Your instructions.
Below are the entries. Transcribe exactly the lines from the one with "destruct (Z.ltb_spec 0" through the one with "apply Z.eqb_eq, Z.bits_inj'.", ends included, and leave out all others.
:: Data for analysis ::
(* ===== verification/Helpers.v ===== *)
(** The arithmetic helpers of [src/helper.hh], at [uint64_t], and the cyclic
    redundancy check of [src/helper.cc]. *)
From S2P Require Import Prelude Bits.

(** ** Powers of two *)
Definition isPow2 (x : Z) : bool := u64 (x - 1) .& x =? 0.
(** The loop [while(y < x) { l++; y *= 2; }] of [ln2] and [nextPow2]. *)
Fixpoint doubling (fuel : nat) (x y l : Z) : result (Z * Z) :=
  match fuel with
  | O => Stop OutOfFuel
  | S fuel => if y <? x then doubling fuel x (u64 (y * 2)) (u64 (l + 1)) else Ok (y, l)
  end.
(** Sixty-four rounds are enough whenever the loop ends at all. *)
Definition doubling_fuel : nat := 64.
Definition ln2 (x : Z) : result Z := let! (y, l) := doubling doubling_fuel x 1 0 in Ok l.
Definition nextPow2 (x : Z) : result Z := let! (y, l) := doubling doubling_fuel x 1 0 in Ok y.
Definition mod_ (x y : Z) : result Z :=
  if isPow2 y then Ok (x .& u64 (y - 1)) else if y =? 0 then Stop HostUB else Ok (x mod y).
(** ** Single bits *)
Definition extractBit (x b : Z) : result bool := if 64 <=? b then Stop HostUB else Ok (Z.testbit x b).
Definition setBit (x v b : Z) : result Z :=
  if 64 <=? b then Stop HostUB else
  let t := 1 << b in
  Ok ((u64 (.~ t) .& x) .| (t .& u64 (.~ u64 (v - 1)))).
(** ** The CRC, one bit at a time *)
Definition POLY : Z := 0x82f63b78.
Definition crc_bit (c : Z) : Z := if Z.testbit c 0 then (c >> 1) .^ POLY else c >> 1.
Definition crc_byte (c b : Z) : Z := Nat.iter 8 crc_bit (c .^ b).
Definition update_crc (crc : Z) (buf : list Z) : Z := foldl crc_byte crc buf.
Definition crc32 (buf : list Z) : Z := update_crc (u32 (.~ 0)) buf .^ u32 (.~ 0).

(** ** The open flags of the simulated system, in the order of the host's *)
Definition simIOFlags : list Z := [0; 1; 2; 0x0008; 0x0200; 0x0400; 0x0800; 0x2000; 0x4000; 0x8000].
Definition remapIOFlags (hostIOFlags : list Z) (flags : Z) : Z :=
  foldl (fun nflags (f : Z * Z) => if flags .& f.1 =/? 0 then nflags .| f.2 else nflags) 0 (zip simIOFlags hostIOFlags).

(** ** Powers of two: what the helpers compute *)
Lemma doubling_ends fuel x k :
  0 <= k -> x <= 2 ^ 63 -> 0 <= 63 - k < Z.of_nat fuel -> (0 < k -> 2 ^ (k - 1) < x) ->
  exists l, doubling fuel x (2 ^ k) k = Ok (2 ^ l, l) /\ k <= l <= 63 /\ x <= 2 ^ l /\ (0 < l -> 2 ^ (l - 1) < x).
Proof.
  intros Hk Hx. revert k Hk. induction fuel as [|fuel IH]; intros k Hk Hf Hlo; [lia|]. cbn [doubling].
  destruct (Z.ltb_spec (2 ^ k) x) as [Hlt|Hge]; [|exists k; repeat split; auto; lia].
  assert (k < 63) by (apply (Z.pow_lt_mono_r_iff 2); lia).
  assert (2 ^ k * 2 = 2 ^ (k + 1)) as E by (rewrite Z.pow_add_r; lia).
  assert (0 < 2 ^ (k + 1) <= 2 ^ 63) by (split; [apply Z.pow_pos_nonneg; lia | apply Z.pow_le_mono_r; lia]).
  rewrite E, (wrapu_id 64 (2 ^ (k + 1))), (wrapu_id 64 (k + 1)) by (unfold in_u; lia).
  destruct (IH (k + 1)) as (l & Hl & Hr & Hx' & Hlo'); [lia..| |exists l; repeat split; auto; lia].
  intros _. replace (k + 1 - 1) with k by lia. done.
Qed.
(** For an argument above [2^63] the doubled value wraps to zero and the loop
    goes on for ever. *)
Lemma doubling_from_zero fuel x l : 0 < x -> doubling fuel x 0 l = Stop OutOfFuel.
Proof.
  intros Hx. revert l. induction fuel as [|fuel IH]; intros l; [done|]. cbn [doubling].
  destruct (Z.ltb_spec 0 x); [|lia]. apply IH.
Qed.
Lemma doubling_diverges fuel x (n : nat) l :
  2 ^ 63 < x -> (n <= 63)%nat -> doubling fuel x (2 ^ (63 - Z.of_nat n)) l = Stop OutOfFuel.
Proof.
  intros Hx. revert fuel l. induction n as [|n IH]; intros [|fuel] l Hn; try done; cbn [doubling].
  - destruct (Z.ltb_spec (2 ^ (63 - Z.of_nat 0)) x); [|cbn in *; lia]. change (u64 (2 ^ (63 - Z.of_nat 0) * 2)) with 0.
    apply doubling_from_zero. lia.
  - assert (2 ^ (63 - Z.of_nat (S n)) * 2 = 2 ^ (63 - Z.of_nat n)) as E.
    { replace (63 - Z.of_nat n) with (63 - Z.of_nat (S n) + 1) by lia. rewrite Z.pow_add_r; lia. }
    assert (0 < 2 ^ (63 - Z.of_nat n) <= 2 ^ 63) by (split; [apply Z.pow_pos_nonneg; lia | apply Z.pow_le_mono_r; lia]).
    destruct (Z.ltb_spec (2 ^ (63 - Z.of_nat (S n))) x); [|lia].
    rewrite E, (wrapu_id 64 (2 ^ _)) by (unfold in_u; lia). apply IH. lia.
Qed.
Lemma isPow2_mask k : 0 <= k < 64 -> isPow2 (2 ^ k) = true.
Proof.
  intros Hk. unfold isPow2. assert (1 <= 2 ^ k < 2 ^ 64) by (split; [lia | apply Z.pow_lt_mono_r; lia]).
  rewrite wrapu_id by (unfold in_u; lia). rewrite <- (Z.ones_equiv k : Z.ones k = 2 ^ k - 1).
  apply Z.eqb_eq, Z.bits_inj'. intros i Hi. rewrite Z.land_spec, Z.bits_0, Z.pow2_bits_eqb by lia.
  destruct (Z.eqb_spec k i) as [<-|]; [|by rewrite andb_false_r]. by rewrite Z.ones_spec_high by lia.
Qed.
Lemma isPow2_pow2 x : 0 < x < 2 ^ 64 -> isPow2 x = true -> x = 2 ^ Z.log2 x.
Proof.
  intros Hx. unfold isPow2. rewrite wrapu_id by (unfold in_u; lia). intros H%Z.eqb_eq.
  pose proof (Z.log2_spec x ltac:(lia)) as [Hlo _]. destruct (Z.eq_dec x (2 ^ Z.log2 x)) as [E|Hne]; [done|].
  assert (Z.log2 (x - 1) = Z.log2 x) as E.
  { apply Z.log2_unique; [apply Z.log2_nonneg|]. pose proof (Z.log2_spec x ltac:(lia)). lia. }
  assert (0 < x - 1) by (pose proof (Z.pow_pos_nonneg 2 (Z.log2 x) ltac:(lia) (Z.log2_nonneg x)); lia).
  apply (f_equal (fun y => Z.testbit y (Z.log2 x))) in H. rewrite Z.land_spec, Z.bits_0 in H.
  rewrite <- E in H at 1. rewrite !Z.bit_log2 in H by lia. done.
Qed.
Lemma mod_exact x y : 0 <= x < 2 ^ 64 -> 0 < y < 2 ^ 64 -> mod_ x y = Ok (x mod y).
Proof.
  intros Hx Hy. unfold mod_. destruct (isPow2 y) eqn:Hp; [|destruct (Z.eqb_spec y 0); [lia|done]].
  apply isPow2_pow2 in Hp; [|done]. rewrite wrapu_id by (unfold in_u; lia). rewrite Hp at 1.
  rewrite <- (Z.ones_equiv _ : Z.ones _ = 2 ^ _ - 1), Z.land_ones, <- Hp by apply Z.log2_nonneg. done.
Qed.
:::
Task output.
  destruct (Z.ltb_spec 0 x); [|lia]. apply IH.
Qed.
Lemma doubling_diverges fuel x (n : nat) l :
  2 ^ 63 < x -> (n <= 63)%nat -> doubling fuel x (2 ^ (63 - Z.of_nat n)) l = Stop OutOfFuel.
Proof.
  intros Hx. revert fuel l. induction n as [|n IH]; intros [|fuel] l Hn; try done; cbn [doubling].
  - destruct (Z.ltb_spec (2 ^ (63 - Z.of_nat 0)) x); [|cbn in *; lia]. change (u64 (2 ^ (63 - Z.of_nat 0) * 2)) with 0.
    apply doubling_from_zero. lia.
  - assert (2 ^ (63 - Z.of_nat (S n)) * 2 = 2 ^ (63 - Z.of_nat n)) as E.
    { replace (63 - Z.of_nat n) with (63 - Z.of_nat (S n) + 1) by lia. rewrite Z.pow_add_r; lia. }
    assert (0 < 2 ^ (63 - Z.of_nat n) <= 2 ^ 63) by (split; [apply Z.pow_pos_nonneg; lia | apply Z.pow_le_mono_r; lia]).
    destruct (Z.ltb_spec (2 ^ (63 - Z.of_nat (S n))) x); [|lia].
    rewrite E, (wrapu_id 64 (2 ^ _)) by (unfold in_u; lia). apply IH. lia.
Qed.
Lemma isPow2_mask k : 0 <= k < 64 -> isPow2 (2 ^ k) = true.
Proof.
  intros Hk. unfold isPow2. assert (1 <= 2 ^ k < 2 ^ 64) by (split; [lia | apply Z.pow_lt_mono_r; lia]).
  rewrite wrapu_id by (unfold in_u; lia). rewrite <- (Z.ones_equiv k : Z.ones k = 2 ^ k - 1).
  apply Z.eqb_eq, Z.bits_inj'. intros i Hi. rewrite Z.land_spec, Z.bits_0, Z.pow2_bits_eqb by lia.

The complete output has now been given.